El día que te notas un bulto en
el pecho por primera vez, una sacudida de adrenalina te atraviesa de arriba
abajo. Es curiosa la reacción de tu cerebro, de estar tranquila en la ducha a
notar como un sudor helado te cubre por entero.
Los primeros pensamientos suelen
ser de intentar calmarte a ti misma dantote todo tipo de explicaciones y,
evitando pensar que eres una mujer más, como el resto. Que tú cuerpo es el mismo
y, la enfermedad no hace selecciones.
Así que más pronto que tarde no
queda otra que ir al médico.
Llegas, con la esperanza que
cuando te haga la palpación, te diga: No es nada, es una glándula mamaria
inflamada, no tengas aprensión. Sin embargo, la cosa se complica cuando después
de esa palpación profesional se confirma el bulto. Ahora falta el diagnostico,
saber si es de importancia o de revisión.
Ahí está, en tu mama izquierda en
el cuarto superior izquierdo. Latente. No es grande, pero existe y eso es lo
que cuenta.
Sentada en la sala de espera,
aguardando mi turno para la ecografía, una chica de mi misma edad me ha dado
conversación. Creo que me ha notado un algo nerviosa o la nerviosa era ella, no
lo sé. En realidad para no mentir, yo no lo estaba. Por algún motivo que
desconozco me sentía en paz.
Hemos hablado de que hay que ser
valientes, que por nuestra situación pasan todos los días miles de mujeres. Que
son cosas normales, que a los cuarenta y seis quien no tiene un pito tiene una
gaita. Las cosas ordinarias que se suelen decir para autoconvencernos de que
todo va bien.
Se ha abierto una puerta.
Una enfermera ha gritado su
nombre y, seguidamente el mío. Nos hemos despedido con una sonrisa.
Cada una en una sala, cada una
con su radiólogo y su ecógrafo. Cada una con sus miedos, que en definitiva, son
los mismos.
En esos momentos, tumbada boca
arriba con los brazos por detrás de la cabeza, expuesta, en ese cuarto a media
luz, tenía la sensación de estar ante un
tribunal. He calculado los movimientos del ecógrafo, donde se para, donde
presiona, donde se mueve. Donde vuelve de nuevo y se queda, escuchando un pitido,
y otro y otro…están midiendo el bulto, me digo a mi misma.
Estoy lista para sentencia.
Parece una eternidad…está
tardando una eternidad.
La mano del médico se queda
quieta, me acerca unas toallas para limpiarme el pecho y, su voz aflora: Es un
bulto sin importancia, pero te lo tenemos que revisar cada año para mejor
prevención. Hay que ir mirando si crece o no. No tengas aprensión, de está no
te mueres (me dice a modo de broma)…ya puedes vestirte y marchar a casa con
tranquilidad. Si quieres hacerte otra mamografía, para el año que viene te
hacemos de nuevo toda la revisión completa. Pero no te va a hacer falta. Con
controlar mediante eco, es suficiente.
Una euforia sacude mi columna
vertebral. Alegría, así sin más. Se me han caído mil toneladas de la espalda.

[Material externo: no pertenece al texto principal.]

(* ===== verification/SsoAdminProps.v ===== *)
(** * External sign-in: what the administration shows

    The replies, and all that a request leaves but the sealed values themselves,
    are the same whatever the secrets are: two runs, side by side. *)
From S2P Require Import Prelude GoStd GoFacts Utf8 AuthStore Rbac Redact Middleware AuthApi Router AuthDemo.
From S2P Require Import SsoStore Ldap Oidc Sso SsoAdmin SsoFacts.

(** ** Databases alike but for the secrets of the providers *)

Definition blank_secret (s : string) : string := if bool_decide (s = "") then "" else "sealed".
Definition blank_secrets (p : AuthProvider) : AuthProvider :=
  ap_seal (blank_secret (ap_LDAPBindPWEnc p)) (blank_secret (ap_OIDCClientSecretEnc p)) p.
Definition alike_provider (p q : AuthProvider) : Prop := blank_secrets p = blank_secrets q.
Definition erase (d : db) : db := set_sso (set_providers (fmap blank_secrets)) d.
Definition alike (d d' : db) : Prop := erase d = erase d'.
Definition alike_world (w w' : world) : Prop :=
  alike (aw_db w) (aw_db w') /\ aw_tick w = aw_tick w' /\ aw_rand w = aw_rand w' /\ aw_rec w = aw_rec w' /\
  aw_hdr w = aw_hdr w' /\ aw_cookies w = aw_cookies w'.

#[export] Instance alike_provider_equiv : Equivalence alike_provider.
Proof. unfold alike_provider. split; [done|by intros ?? ->|by intros ??? -> ->]. Qed.
#[export] Instance alike_equiv : Equivalence alike.
Proof. unfold alike. split; [done|by intros ?? ->|by intros ??? -> ->]. Qed.
#[export] Instance alike_world_equiv : Equivalence alike_world.
Proof.
  unfold alike_world. split; [by intros w|intros w1 w2; naive_solver|].
  intros w1 w2 w3 (H1 & -> & -> & -> & -> & ->) (H2 & H). split; [by etrans|done].
Qed.
Lemma base_proper : proper r l.
Proof. split; [exists (rev l), 0%nat; rewrite app_nil_r; split; [done|by apply Forall_rev_iff]|done]. Qed.
Lemma names_proper ks : good_names ks -> proper r (l ++ ks).
Proof. intros Hk. apply proper_app; [apply base_proper|done]. Qed.
Lemma locate_below ks : good_names ks -> locate cwd (render r (l ++ ks)) = rev ks ++ B.
Proof.
  intros Hk. rewrite locate_render by (by apply names_proper). rewrite push_good by (by apply Forall_app).
  by rewrite rev_app_distr, <- app_assoc.
Qed.
Lemma key_names_good key : good_names (key_names key).
Proof. by apply (proj2 (clean_elems_proper true _)). Qed.
Lemma key_resolve key : resolve base key = Ok (render r (l ++ key_names key)).
Proof.
  unfold resolve, base, key_names. pose proof (key_names_good key) as Hk. unfold key_names in Hk.
  rewrite join_below, rel_below, below_not_up by (done || apply base_proper). done.
Qed.

(** The directory of an object. *)
Lemma path_dir_names n : good_names n -> exists m z, n = m ++ z /\ path_dir (render r n) = render r m /\ (n <> [] -> z <> []).
Proof.
  intros Hn. destruct n as [|x n] using rev_ind; [exists [], []; destruct r; by vm_compute|]. exists n, [x].
  split_and!; [done| |done]. apply path_dir_render. split; [exists (rev (n ++ [x])), 0%nat|done].
  rewrite app_nil_r. split; [done|by apply Forall_rev_iff].
Qed.
Lemma put_wp key rd d : let p := rev (key_names key) ++ B in wf (dk_nodes d) ->
  fwp (PutObject cwd fault base key rd) (fun x d' => wf (dk_nodes d') /\ near B p (dk_nodes d) (dk_nodes d') /\
    forall n, x = Ok n -> rd_err rd = None /\ n = Z.of_nat (String.length (rd_data rd)) /\
      dk_nodes d' !! p = Some (File (rd_data rd))) d.
Proof.
  intros p Hw. pose proof (key_names_good key) as Hk. unfold PutObject. apply fwp_bind, fwp_on_error.
  unfold resolved, fwp at 1. rewrite key_resolve. simpl. pose proof (locate_below _ Hk) as Hp. fold p in Hp.
  assert (good_names (l ++ key_names key)) as Hn by (by apply Forall_app).
  destruct (path_dir_names _ Hn) as (m & z & Hm & -> & _). assert (good_names m) as Hgm by (rewrite Hm in Hn; by apply Forall_app in Hn as [? _]).
  rewrite <- (rev_involutive m). apply fwp_bind, fwp_on_error, (MkdirAll_wp B p); [done|by apply Forall_rev_iff| |].
  { exists (rev z). unfold p, B. by rewrite app_assoc, <- rev_app_distr, Hm, rev_app_distr, <- app_assoc. }
  intros [[]|e] d1 Hw1 Hn1 _; [|done]. apply fwp_bind, fwp_on_error, (create_wp B); [done|]. rewrite Hp.
  intros [[]|e] d2 Hw2 Hn2 Hc; [|split_and!; [done|by etrans|done]]. specialize (Hc eq_refl).
  apply fwp_bind, fwp_on_error, (copy_wp B); [done|]. rewrite Hp. intros n e d3 Hw3 Hn3 Hd.
  apply fwp_bind, fwp_attempt. assert (near B p (dk_nodes d) (dk_nodes d3)) as H3 by (do 2 (etrans; [eassumption|]); done).
  apply fwp_call.
  - intros e' c. simpl. destruct e as [e|]; [|by apply fwp_fail].
    apply fwp_bind, fwp_attempt, (remove_wp B p); [done|by left|]. intros x d' Hw' Hn' _ _. apply fwp_fail.
    split_and!; [done|by etrans|done].
  - intros [] t _ [= <-]. simpl. destruct e as [e|].
    + apply fwp_bind, fwp_attempt, (remove_wp B p); [done|by left|]. intros x d' Hw' Hn' _ _. apply fwp_fail.
      split_and!; [done|by etrans|done].
    + apply fwp_ret. split_and!; [done..|]. intros ? [= <-]. by apply Hd.
Qed.
(** The entry of a name that nothing later beats stays through the loop. *)
Lemma selector_loop_keeps ms0 ms st w c :
  scanned ms0 st →
  one_code_per_name (ms0 ++ ms) →
  selector2code st !! w = Some c →
  (∀ n, In (n, c) (accepted ms) → selector_is_better n w = false) →
  ∃ st', selector_loop st ms = Some st' ∧ selector2code st' !! w = Some c.
Proof.
  revert ms0 st. induction ms as [|[n' c'] ms IH]; intros ms0 st Hst Hone Hw Hlater.
  { exists st. by split. }
  assert (one_code_per_name (ms0 ++ [(n', c')])) as Hone1.
  { apply (one_code_per_name_app_l _ ms). by rewrite <- app_assoc. }
  destruct (scanned_step ms0 st n' c' Hone1 Hst) as (st1 & Hstep & Hst1).
  cbn [selector_loop]. rewrite Hstep.
  apply (IH (ms0 ++ [(n', c')]) st1 Hst1).
  - by rewrite <- app_assoc.
  - destruct Hst as [Hseen Hfwd Hrev Hwin].
    apply selector_step_cases in Hstep
      as [[_ ->]|[(_ & other & _ & _ & ->)|[(Hs & other & Ho & Hb & _ & ->)
                                           |(Hs & Hn & ->)]]]; try done.
    + assert (c' ≠ c) as Hc.
      { intros ->. apply Hfwd in Hw. rewrite Hw in Ho. injection Ho as <-.
        rewrite Hlater in Hb; [done|].
        apply accepted_In. split; [by left|done]. }
      assert (n' ≠ w) as Hn'.
      { intros ->. apply Hc. apply (Hone w).
        - apply accepted_In. rewrite in_app_iff. split; [right; by left|done].
        - apply accepted_In. apply Hseen, accepted_In in Hw as [Hw _].
          rewrite in_app_iff. split; [by left|done]. }
      simpl. rewrite lookup_insert_ne by done.
      rewrite lookup_delete_ne; [done|].
      intros ->. apply Hrev in Ho. congruence.
    + assert (c' ≠ c) as Hc.
      { intros ->. apply Hfwd in Hw. congruence. }
      assert (n' ≠ w) as Hn'.
      { intros ->. apply Hc. apply (Hone w).
        - apply accepted_In. rewrite in_app_iff. split; [right; by left|done].
        - apply accepted_In. apply Hseen, accepted_In in Hw as [Hw _].
          rewrite in_app_iff. split; [by left|done]. }
      simpl. by rewrite lookup_insert_ne.
  - intros n Hin. apply Hlater. apply accepted_In in Hin as [Hin Hs].
    apply accepted_In. split; [by right|done].
Qed.

(** X9. The first of the best names wins.  When no accepted name is matched
    with two codes, an accepted match (winner, code) that is better than
    every accepted name matched with the code before it, and that no
    accepted name matched with the code after it is better than, is the
    entry of the code in the final selector2code. *)
Theorem selector_first_best_wins (ms1 ms2 : list (string * string))
    (winner code : string) :
  one_code_per_name (ms1 ++ (winner, code) :: ms2) →
  selector_skipped winner = false →
  (∀ n, In (n, code) (accepted ms1) → selector_is_better winner n = true) →
  (∀ n, In (n, code) (accepted ms2) → selector_is_better n winner = false) →
  ∃ st, selector_scan (ms1 ++ (winner, code) :: ms2) = Some st
        ∧ selector2code st !! winner = Some code
        ∧ code2selector st !! code = Some winner.
Proof.
  intros Hone Hskip Hbefore Hafter.
  assert (one_code_per_name (ms1 ++ [(winner, code)])) as Hone1.
  { apply (one_code_per_name_app_l _ ms2). by rewrite <- app_assoc. }
  destruct (scan_scanned _ Hone1) as (st1 & Hscan1 & Hst1).
  assert (selector2code st1 !! winner = Some code) as Hw.
  { destruct Hst1 as [Hseen Hfwd Hrev Hwin].
    destruct (Hwin winner code) as (w & Hw & Hb).
    { rewrite accepted_snoc, Hskip, in_app_iff. right. by left. }
    pose proof (Hrev _ _ Hw) as Hw'. apply Hseen in Hw'.
    rewrite accepted_snoc, Hskip, in_app_iff in Hw'.
    destruct Hw' as [Hin|[[= ->]|[]]]; [|by apply Hrev].
    by rewrite (Hbefore _ Hin) in Hb. }
  destruct (selector_loop_keeps (ms1 ++ [(winner, code)]) ms2 st1 winner code)
    as (st & Hloop & Hst); try done.
  { by rewrite <- app_assoc. }
  assert (selector_scan (ms1 ++ (winner, code) :: ms2) = Some st) as Hscan.
  { unfold selector_scan in *.
    change (ms1 ++ (winner, code) :: ms2) with (ms1 ++ [(winner, code)] ++ ms2).
    by rewrite app_assoc, selector_loop_app, Hscan1. }
  exists st. split; [done|]. split; [done|].
  by apply (consistent_scan _ _ Hscan).
Qed.

Lemma latency_one_code : one_code_per_name latency_matches.
Proof.
  intros name c1 c2 H1 H2.
  change (accepted latency_matches) with latency_matches in *.
  destruct H1 as [[= <- <-]|[[= <- <-]|[]]];
    destruct H2 as [[= <-]|[[= <-]|[]]]; done.
Defined.

Lemma selector_first_best_wins_witness :
  ∃ st, selector_scan latency_matches = Some st
        ∧ selector2code st !! "kAudioDevicePropertyLatency" = Some "'ltnc'"
        ∧ code2selector st !! "'ltnc'" = Some "kAudioDevicePropertyLatency".
Proof.
  apply (selector_first_best_wins []
           [ ("kAudioStreamPropertyLatency", "'ltnc'") ]
           "kAudioDevicePropertyLatency" "'ltnc'").
  - apply latency_one_code.
  - reflexivity.
  - intros n [].
  - intros n [[= <-]|[]]. reflexivity.
Defined.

Le he dado las gracias como si me
hubiera hecho un favor.
Cuando he regresado de nuevo a la
sala de espera, me he topado de frente con el marido de la chica que me había
dado conversación. Mis ánimos de pronto se han esfumado, algo he visto en sus
facciones.
Le he preguntado si su mujer
había salido ya. Me ha dicho que sí, pero que se la habían llevado a la otra
sala, parece ser que el bulto es maligno.
Le iban a hacer análisis con contadores de células y, los médicos iban muy deprisa.
Todo apuntaba a un cáncer.
Me he sentido culpable de mi alegría,
mucho. Veinte minutos antes, las dos estábamos con las mismas probabilidades y,
ahora…
Ya no la he visto.
Del hospital a casa no he dejado
de pensar en ella. No he dejado de pensar en el miedo primario, en el
desconcierto. Porque aunque luego cada una enfrente la enfermedad como
buenamente pueda, el diagnostico inicial tiene que ser terrible. Angustioso. He
pensado en la luchas de tantas y tantas mujeres, en la prevención, que espero
valga de algo…en como en unos minutos cambia tu vida por completo.
La vida es así, me digo en plan
consuelo…sin embargo a estas horas todavía me siento un algo extraña.